▸ **PROBLEM**
Start at the line with "Definition code (c" in the records below, stop at the line with "list_eq_dec ascii_dec.", and return every line in that span exactly, the two end lines included.

*** PROVIDED RECORDS ***

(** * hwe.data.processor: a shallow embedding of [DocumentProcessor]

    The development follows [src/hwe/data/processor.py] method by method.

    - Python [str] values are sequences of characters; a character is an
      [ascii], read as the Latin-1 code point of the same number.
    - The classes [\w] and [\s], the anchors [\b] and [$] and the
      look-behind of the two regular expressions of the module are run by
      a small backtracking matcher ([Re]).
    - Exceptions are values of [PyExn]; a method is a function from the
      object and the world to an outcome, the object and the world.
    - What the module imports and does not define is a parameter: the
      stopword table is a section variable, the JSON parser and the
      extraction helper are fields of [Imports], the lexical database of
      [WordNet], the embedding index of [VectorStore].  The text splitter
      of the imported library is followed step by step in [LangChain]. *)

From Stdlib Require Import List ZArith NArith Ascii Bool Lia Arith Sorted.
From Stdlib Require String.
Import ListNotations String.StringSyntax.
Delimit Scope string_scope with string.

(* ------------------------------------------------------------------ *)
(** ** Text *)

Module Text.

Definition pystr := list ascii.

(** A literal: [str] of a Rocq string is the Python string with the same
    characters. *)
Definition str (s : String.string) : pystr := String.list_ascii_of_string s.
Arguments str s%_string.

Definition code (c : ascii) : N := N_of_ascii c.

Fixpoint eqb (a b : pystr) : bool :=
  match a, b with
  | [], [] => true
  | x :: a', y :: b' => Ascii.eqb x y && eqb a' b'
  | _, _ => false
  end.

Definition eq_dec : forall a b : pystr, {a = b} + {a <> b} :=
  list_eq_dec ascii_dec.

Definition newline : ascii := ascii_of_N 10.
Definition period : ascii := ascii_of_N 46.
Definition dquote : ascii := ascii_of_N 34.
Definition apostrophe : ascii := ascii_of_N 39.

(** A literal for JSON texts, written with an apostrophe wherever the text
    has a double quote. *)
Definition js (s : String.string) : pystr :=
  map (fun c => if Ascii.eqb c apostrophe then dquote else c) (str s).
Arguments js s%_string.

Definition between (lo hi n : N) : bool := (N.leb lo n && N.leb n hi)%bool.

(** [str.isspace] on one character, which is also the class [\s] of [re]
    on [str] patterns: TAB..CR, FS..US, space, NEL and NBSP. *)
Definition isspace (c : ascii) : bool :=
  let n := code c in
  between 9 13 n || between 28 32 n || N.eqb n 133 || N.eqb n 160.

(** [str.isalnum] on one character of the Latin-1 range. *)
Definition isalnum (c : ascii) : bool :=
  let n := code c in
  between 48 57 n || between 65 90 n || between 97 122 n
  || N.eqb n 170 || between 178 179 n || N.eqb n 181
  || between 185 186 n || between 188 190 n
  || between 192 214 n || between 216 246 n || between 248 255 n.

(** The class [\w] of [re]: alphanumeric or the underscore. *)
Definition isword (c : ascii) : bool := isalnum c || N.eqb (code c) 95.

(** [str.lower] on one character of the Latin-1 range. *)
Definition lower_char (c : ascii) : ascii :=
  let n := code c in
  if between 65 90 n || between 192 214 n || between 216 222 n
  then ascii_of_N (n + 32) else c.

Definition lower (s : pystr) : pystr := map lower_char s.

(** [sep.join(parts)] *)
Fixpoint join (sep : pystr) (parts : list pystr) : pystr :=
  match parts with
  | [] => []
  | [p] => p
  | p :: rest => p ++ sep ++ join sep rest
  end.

*** End of PROVIDED RECORDS ***
*** PROVIDED RECORDS ***

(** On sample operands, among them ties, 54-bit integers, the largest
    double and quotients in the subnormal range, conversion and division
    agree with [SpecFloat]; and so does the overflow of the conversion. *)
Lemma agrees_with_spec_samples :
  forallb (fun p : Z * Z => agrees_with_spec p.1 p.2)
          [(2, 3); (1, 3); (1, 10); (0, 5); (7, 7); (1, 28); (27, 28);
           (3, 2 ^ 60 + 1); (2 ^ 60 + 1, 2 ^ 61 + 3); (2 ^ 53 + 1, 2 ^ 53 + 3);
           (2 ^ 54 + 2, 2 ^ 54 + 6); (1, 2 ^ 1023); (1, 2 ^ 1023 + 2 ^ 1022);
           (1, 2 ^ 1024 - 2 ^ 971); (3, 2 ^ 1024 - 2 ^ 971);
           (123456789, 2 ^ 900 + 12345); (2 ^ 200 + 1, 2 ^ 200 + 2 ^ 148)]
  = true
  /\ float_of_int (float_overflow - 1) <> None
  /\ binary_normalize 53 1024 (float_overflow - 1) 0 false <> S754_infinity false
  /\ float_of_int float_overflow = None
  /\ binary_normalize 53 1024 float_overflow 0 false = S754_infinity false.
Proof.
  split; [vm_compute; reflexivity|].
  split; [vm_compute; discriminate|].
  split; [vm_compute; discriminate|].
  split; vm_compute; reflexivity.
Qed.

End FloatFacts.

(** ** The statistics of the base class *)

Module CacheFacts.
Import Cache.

*** End of PROVIDED RECORDS ***

▸ **RESPONSE TO THE EXERCISE**
Definition code (c : ascii) : N := N_of_ascii c.

Fixpoint eqb (a b : pystr) : bool :=
  match a, b with
  | [], [] => true
  | x :: a', y :: b' => Ascii.eqb x y && eqb a' b'
  | _, _ => false
  end.

Definition eq_dec : forall a b : pystr, {a = b} + {a <> b} :=
  list_eq_dec ascii_dec.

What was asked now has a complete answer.